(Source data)
--- START ---

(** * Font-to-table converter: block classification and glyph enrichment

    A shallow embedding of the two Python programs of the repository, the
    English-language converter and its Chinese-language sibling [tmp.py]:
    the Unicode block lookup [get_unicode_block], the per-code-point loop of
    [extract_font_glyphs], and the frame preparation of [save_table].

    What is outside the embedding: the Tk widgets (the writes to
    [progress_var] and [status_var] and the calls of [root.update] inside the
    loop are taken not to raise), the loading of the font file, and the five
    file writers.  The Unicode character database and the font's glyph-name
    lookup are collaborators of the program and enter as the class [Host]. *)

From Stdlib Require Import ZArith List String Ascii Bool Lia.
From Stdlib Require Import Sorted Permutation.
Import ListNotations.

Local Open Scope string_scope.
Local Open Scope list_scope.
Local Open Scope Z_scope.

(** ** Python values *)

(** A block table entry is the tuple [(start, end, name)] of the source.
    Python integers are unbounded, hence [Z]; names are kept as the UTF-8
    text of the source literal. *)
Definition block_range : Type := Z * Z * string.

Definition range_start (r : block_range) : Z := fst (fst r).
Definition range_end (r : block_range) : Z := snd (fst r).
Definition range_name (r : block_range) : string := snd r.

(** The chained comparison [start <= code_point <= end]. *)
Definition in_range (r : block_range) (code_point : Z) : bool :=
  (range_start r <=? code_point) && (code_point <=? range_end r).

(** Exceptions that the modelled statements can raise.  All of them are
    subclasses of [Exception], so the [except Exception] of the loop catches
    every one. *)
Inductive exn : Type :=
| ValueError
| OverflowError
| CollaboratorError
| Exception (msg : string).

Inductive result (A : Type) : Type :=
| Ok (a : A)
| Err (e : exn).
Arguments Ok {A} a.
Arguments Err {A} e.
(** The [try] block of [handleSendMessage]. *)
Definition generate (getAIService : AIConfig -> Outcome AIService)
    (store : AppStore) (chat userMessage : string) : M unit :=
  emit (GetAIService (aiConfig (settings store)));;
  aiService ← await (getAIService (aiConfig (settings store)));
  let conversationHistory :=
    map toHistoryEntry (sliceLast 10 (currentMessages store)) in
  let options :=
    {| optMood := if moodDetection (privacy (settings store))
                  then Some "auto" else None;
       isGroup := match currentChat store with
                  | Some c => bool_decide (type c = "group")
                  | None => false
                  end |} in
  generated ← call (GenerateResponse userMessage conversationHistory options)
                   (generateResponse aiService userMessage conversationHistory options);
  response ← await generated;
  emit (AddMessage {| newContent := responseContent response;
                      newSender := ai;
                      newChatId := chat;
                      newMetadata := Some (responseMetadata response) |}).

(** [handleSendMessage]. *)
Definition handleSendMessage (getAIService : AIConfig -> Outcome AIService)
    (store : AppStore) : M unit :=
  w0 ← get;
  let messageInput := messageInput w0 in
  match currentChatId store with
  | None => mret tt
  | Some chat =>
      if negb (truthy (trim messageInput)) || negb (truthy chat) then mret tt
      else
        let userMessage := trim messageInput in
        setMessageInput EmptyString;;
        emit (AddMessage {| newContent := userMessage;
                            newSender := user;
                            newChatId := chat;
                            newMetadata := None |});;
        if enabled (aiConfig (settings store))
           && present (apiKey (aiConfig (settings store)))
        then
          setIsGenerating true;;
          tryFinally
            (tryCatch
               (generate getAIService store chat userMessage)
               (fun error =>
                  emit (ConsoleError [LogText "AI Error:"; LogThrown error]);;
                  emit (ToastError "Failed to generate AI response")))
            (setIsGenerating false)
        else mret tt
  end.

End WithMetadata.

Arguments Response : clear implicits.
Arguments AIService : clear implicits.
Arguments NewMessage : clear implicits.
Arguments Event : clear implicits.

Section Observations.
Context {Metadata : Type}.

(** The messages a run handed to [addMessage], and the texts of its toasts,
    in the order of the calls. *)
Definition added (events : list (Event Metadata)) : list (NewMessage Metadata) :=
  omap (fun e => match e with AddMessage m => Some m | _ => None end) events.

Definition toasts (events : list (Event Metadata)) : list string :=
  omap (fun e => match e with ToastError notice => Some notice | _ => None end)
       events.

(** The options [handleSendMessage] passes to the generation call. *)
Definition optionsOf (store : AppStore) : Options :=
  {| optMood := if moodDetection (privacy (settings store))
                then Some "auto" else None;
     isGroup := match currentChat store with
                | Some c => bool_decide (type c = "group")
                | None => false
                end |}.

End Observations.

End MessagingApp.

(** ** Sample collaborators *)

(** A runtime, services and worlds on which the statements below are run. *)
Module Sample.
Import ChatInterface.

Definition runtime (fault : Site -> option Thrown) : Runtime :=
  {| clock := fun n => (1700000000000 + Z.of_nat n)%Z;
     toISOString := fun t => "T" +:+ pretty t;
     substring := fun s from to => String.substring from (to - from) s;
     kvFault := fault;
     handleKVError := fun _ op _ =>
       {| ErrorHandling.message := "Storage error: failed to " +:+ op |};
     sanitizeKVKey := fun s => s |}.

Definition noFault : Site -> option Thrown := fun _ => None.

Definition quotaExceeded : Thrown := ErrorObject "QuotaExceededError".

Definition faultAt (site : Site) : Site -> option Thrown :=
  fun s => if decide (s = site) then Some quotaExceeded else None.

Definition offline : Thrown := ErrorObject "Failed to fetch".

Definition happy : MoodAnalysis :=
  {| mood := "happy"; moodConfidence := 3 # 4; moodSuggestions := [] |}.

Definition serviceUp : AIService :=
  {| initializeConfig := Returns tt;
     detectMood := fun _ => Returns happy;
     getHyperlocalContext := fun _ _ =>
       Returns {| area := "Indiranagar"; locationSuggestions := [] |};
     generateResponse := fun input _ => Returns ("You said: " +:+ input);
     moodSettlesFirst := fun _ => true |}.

--- END ---

What this task involves -> Look above for the line with "lookup are collaborators" and the line with "Local Open Scope Z_scope.", and reproduce exactly those two lines plus every line between, nothing more.

Result of this exercise ->
    lookup are collaborators of the program and enter as the class [Host]. *)

From Stdlib Require Import ZArith List String Ascii Bool Lia.
From Stdlib Require Import Sorted Permutation.
Import ListNotations.

Local Open Scope string_scope.
Local Open Scope list_scope.
Local Open Scope Z_scope.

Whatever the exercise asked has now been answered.